Segment Open

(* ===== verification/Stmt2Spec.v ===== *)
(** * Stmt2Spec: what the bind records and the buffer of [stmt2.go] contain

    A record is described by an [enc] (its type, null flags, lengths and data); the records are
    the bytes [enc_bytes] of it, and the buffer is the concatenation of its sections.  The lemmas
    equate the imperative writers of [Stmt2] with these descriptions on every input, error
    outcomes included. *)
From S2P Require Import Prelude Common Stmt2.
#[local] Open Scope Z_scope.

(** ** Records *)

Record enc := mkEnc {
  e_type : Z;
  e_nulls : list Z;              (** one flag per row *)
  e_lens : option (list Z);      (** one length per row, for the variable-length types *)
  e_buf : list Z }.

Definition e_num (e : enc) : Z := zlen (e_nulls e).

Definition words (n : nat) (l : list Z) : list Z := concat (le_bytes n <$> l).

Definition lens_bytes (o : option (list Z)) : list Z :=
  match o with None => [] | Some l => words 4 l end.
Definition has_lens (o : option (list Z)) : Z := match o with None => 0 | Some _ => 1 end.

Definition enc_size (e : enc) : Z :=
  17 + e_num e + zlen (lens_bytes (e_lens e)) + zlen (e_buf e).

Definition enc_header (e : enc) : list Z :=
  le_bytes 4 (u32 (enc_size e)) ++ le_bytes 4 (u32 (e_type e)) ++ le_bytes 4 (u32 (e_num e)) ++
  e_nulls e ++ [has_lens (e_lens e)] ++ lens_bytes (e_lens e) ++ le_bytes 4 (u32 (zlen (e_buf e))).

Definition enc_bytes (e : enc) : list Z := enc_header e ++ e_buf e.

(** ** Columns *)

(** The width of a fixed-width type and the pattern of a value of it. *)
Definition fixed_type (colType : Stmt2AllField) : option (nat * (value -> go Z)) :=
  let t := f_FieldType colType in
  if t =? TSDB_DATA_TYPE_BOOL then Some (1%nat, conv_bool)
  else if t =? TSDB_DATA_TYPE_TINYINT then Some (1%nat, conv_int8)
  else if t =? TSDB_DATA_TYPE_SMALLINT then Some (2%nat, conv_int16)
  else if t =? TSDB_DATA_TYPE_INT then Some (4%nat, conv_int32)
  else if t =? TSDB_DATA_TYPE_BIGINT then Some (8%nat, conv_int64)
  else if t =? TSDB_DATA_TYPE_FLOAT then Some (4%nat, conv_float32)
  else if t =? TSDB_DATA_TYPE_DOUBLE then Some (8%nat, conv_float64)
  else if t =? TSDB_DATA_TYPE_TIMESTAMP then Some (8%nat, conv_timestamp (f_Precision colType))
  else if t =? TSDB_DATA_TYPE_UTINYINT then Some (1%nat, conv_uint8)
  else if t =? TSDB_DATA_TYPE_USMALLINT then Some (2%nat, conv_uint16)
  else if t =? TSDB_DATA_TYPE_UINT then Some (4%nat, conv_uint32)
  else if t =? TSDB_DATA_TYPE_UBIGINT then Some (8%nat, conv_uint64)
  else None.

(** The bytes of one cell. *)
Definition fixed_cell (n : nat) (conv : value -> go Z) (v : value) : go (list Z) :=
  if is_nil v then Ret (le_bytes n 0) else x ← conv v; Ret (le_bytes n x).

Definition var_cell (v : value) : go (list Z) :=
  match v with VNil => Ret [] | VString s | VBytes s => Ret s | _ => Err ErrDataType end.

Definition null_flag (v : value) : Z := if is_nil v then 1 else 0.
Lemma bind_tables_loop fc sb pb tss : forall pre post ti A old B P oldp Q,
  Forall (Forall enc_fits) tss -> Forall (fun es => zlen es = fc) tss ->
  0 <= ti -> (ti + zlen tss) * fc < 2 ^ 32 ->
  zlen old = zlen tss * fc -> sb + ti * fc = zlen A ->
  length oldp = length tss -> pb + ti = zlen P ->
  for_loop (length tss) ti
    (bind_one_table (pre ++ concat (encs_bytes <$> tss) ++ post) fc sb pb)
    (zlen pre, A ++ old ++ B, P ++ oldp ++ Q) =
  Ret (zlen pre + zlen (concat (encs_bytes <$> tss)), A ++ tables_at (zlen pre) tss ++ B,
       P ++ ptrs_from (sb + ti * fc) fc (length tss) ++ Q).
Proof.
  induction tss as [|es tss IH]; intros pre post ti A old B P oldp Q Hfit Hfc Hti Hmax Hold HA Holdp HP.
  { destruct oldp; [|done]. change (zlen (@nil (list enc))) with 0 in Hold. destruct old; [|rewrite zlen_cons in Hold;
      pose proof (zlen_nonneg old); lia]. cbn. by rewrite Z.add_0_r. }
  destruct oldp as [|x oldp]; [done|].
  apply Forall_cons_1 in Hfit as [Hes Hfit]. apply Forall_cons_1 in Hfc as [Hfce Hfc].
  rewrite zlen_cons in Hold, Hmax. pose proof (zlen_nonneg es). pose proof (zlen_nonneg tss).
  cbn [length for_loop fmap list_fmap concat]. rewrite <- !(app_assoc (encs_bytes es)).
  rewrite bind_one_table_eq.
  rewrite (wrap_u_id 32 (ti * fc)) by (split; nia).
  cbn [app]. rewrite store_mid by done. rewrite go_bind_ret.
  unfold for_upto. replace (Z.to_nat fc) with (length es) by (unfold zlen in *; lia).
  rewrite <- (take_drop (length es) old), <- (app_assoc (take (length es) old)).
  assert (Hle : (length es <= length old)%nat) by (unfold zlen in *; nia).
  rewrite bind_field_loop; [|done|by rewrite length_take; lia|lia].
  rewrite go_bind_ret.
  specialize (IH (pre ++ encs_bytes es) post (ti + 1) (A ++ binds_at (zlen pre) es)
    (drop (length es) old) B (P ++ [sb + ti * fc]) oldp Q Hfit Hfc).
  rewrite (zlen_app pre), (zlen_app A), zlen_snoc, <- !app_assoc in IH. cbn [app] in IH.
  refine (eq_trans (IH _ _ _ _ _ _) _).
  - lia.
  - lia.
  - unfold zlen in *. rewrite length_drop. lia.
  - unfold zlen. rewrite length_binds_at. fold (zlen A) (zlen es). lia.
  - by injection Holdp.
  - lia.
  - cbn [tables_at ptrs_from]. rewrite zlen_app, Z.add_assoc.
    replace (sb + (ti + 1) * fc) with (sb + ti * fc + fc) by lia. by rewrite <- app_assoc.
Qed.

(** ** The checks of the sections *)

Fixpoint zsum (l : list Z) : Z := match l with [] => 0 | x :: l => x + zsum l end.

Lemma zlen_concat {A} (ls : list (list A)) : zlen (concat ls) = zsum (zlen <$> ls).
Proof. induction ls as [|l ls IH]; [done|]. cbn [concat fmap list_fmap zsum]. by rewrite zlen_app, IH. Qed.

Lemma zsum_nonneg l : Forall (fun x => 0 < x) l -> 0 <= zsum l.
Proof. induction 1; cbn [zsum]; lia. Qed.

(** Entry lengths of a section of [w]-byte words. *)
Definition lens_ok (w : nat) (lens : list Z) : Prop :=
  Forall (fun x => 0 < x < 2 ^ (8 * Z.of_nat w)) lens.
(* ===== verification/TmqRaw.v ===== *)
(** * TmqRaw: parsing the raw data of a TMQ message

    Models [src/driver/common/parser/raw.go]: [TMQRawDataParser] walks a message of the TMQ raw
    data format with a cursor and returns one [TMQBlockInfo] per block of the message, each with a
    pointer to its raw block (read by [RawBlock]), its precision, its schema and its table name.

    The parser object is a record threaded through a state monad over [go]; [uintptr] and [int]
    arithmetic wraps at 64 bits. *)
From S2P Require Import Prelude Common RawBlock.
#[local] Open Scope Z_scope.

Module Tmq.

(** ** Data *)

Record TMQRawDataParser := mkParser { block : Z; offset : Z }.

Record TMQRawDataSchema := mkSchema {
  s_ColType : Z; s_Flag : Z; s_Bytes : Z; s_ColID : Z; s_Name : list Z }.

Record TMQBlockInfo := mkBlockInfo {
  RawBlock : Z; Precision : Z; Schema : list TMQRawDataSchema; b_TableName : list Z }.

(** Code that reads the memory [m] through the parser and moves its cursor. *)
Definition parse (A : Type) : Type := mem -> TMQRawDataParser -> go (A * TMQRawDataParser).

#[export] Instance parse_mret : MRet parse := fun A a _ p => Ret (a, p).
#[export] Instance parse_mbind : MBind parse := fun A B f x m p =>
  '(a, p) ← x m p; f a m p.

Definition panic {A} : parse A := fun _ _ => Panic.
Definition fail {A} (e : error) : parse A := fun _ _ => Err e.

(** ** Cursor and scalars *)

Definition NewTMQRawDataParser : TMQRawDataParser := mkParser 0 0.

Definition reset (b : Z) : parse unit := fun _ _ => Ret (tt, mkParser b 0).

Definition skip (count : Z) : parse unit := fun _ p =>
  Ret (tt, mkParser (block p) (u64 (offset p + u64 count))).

Segment Closed
Segment Open

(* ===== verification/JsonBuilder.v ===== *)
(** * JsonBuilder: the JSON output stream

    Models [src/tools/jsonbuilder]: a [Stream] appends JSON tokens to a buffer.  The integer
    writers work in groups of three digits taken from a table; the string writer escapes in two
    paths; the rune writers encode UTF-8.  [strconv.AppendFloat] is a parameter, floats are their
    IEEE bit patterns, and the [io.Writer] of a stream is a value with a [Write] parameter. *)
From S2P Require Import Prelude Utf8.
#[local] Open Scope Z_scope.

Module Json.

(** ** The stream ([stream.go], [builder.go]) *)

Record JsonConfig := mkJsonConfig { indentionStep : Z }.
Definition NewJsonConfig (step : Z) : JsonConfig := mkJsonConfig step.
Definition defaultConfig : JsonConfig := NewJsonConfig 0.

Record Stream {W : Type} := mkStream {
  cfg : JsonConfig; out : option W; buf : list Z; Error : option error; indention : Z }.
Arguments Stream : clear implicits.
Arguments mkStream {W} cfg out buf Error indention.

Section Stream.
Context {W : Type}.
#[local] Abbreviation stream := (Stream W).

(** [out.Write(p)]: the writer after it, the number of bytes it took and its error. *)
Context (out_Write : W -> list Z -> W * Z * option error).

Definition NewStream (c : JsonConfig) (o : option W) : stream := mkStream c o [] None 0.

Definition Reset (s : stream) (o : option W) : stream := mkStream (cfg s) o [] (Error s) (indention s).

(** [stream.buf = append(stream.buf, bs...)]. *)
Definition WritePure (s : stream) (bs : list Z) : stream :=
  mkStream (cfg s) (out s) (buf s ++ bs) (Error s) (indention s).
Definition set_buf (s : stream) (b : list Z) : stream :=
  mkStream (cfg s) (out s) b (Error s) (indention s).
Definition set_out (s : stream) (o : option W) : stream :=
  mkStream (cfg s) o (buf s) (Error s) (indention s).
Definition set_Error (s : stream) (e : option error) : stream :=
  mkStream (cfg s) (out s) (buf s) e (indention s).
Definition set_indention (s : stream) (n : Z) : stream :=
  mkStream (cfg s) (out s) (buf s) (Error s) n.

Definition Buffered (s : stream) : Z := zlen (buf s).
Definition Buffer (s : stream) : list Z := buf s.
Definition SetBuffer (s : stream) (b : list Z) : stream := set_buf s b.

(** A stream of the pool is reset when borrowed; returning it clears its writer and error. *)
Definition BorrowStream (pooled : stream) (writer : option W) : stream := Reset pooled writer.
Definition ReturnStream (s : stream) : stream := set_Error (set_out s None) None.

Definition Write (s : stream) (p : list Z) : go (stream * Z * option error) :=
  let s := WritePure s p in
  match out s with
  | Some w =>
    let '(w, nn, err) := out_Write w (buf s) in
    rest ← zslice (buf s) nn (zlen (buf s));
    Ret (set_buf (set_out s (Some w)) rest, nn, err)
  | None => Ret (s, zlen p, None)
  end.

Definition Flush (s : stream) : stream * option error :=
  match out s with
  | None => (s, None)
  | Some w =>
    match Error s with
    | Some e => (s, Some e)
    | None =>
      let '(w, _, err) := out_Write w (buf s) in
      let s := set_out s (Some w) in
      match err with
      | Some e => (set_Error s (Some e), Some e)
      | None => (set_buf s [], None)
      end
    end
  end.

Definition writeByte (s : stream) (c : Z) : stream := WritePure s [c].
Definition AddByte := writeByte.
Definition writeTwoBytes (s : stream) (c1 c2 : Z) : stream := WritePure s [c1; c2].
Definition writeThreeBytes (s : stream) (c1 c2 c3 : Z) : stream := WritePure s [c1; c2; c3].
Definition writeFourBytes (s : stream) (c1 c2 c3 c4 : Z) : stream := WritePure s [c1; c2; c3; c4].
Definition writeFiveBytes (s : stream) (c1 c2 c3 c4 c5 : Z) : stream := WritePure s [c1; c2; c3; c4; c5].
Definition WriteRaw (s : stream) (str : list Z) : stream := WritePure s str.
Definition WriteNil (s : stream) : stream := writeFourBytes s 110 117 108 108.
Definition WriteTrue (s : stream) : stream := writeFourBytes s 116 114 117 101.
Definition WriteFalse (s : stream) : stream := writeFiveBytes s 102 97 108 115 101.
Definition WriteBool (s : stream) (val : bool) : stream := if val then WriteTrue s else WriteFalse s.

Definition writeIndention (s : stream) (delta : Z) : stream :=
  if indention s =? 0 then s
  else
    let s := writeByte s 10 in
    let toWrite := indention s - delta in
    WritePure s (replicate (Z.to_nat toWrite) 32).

Segment Closed
Segment Open

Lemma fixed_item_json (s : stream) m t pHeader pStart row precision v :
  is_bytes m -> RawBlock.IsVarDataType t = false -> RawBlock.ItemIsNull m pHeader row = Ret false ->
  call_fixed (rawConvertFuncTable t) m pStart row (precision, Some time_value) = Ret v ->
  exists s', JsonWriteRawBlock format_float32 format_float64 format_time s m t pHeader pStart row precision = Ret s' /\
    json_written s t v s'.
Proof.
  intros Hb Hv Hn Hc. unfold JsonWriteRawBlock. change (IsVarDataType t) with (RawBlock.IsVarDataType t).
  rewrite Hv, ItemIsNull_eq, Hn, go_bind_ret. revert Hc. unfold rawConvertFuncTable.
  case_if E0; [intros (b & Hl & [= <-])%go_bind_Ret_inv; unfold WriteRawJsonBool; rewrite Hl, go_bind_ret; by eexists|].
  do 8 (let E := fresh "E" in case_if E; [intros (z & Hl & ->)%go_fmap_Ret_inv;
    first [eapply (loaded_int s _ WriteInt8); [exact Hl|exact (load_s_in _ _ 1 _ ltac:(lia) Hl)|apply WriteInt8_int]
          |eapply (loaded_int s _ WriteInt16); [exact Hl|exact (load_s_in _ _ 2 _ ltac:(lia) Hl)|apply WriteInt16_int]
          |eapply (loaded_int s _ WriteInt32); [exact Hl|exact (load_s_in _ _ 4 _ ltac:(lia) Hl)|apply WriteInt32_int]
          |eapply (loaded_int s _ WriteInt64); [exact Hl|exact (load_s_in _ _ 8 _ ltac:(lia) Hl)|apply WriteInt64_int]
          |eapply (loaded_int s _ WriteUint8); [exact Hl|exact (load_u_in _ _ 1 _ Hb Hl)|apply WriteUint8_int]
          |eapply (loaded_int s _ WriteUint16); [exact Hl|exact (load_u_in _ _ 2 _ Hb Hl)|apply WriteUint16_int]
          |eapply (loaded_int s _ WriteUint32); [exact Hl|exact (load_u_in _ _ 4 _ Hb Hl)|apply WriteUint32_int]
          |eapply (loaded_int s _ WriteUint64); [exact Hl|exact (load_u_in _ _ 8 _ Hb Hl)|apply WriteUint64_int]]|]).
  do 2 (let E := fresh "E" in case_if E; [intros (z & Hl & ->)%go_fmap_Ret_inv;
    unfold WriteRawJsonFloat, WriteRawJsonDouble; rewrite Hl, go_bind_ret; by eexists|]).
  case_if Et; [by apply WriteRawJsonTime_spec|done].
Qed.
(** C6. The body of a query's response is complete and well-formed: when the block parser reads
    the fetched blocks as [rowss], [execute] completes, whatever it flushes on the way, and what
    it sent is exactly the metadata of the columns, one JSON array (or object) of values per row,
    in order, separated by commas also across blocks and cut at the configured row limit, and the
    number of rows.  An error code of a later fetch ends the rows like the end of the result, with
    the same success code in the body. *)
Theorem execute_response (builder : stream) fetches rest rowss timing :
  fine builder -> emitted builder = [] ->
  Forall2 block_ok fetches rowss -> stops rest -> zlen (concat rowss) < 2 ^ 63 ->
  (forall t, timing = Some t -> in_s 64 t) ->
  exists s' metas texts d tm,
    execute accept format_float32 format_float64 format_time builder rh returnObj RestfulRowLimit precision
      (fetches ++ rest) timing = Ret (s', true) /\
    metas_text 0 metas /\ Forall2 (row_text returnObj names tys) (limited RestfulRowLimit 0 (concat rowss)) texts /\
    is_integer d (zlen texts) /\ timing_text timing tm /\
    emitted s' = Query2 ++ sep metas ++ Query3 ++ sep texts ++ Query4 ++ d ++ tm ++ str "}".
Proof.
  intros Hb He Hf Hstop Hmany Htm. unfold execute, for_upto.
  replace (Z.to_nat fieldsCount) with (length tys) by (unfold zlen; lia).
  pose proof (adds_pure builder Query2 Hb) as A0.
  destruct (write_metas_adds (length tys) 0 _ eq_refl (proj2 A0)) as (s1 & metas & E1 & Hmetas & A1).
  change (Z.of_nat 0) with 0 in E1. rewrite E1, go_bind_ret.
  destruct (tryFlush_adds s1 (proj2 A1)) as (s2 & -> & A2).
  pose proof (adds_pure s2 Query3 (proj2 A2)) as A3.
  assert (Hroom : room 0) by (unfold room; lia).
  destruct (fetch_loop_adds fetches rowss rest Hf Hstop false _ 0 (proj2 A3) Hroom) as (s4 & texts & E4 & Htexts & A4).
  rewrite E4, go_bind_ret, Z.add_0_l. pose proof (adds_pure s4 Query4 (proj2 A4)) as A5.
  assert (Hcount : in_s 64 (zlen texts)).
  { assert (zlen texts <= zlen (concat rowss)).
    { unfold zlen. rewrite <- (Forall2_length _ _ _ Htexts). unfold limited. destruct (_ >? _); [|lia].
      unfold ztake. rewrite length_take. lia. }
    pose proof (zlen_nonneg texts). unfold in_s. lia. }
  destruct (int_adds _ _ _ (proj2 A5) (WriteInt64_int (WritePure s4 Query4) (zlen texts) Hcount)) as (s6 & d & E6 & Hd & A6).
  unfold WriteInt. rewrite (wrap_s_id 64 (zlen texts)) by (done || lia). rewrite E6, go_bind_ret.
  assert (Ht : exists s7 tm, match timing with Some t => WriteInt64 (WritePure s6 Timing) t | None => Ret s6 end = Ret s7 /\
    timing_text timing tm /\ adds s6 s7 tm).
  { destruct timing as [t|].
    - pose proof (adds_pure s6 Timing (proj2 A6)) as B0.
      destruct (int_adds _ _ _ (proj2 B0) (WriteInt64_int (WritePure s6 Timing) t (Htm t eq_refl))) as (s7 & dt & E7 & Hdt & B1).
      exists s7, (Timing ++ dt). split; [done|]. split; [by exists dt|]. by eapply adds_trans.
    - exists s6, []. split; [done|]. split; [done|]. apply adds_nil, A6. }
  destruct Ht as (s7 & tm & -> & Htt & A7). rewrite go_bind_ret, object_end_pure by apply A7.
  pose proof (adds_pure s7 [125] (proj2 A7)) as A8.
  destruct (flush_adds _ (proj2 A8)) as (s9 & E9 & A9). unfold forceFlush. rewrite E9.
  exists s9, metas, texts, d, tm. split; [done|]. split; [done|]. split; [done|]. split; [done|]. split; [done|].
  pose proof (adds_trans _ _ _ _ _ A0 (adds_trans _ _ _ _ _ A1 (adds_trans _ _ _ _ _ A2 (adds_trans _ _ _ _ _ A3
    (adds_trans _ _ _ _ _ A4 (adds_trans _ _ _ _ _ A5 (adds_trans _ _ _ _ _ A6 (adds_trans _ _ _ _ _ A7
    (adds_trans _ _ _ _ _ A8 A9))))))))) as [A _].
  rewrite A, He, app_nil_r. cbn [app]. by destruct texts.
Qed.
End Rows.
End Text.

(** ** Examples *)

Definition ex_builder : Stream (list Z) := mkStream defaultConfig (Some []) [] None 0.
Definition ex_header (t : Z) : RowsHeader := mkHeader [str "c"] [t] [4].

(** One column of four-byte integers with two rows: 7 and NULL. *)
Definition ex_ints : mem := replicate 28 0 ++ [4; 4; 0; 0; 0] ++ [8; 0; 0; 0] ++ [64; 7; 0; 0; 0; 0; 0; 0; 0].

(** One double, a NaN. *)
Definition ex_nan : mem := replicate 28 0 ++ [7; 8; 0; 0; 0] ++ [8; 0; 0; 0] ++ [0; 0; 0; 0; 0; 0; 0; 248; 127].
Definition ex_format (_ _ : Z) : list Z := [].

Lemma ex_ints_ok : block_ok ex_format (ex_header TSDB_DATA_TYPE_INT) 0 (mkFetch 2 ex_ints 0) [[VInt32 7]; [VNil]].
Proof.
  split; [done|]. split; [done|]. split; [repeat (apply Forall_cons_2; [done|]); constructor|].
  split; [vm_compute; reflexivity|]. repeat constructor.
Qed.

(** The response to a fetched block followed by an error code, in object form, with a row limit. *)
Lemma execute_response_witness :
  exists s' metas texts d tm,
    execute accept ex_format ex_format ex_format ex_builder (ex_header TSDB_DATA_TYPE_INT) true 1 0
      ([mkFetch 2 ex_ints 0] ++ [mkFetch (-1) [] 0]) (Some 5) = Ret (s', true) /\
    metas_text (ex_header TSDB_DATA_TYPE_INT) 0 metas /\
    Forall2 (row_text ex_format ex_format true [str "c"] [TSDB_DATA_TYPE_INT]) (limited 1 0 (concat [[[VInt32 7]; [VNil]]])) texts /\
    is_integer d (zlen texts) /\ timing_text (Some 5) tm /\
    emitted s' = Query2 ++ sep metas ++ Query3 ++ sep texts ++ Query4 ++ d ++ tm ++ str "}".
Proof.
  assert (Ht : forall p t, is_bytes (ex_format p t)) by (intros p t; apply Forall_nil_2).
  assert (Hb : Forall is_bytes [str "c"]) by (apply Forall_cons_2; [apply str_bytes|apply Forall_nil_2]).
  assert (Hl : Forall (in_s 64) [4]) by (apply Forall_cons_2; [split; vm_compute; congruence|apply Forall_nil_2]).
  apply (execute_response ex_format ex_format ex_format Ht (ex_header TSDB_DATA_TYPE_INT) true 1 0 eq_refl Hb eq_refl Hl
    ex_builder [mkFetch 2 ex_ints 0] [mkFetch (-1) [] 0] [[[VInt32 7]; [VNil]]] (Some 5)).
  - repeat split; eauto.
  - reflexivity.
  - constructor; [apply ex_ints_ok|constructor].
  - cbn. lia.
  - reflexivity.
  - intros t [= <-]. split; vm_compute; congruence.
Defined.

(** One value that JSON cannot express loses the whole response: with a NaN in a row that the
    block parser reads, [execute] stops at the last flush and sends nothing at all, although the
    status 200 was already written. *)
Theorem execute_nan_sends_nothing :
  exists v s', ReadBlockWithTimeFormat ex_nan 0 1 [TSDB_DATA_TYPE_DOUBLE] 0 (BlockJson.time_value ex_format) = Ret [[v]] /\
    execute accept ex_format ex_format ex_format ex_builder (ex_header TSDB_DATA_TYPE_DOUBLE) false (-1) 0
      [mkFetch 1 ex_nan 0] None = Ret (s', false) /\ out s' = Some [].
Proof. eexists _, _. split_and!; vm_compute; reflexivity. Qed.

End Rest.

Segment Closed

What is expected -
Everything above from the line containing "(* ===== verification/Stmt2Spec.v ===== *)" down to the line containing "e_type : Z;" is to be transcribed exactly, with both of those lines included and nothing else added.

Response for this exercise -
(* ===== verification/Stmt2Spec.v ===== *)
(** * Stmt2Spec: what the bind records and the buffer of [stmt2.go] contain

    A record is described by an [enc] (its type, null flags, lengths and data); the records are
    the bytes [enc_bytes] of it, and the buffer is the concatenation of its sections.  The lemmas
    equate the imperative writers of [Stmt2] with these descriptions on every input, error
    outcomes included. *)
From S2P Require Import Prelude Common Stmt2.
#[local] Open Scope Z_scope.

(** ** Records *)

Record enc := mkEnc {
  e_type : Z;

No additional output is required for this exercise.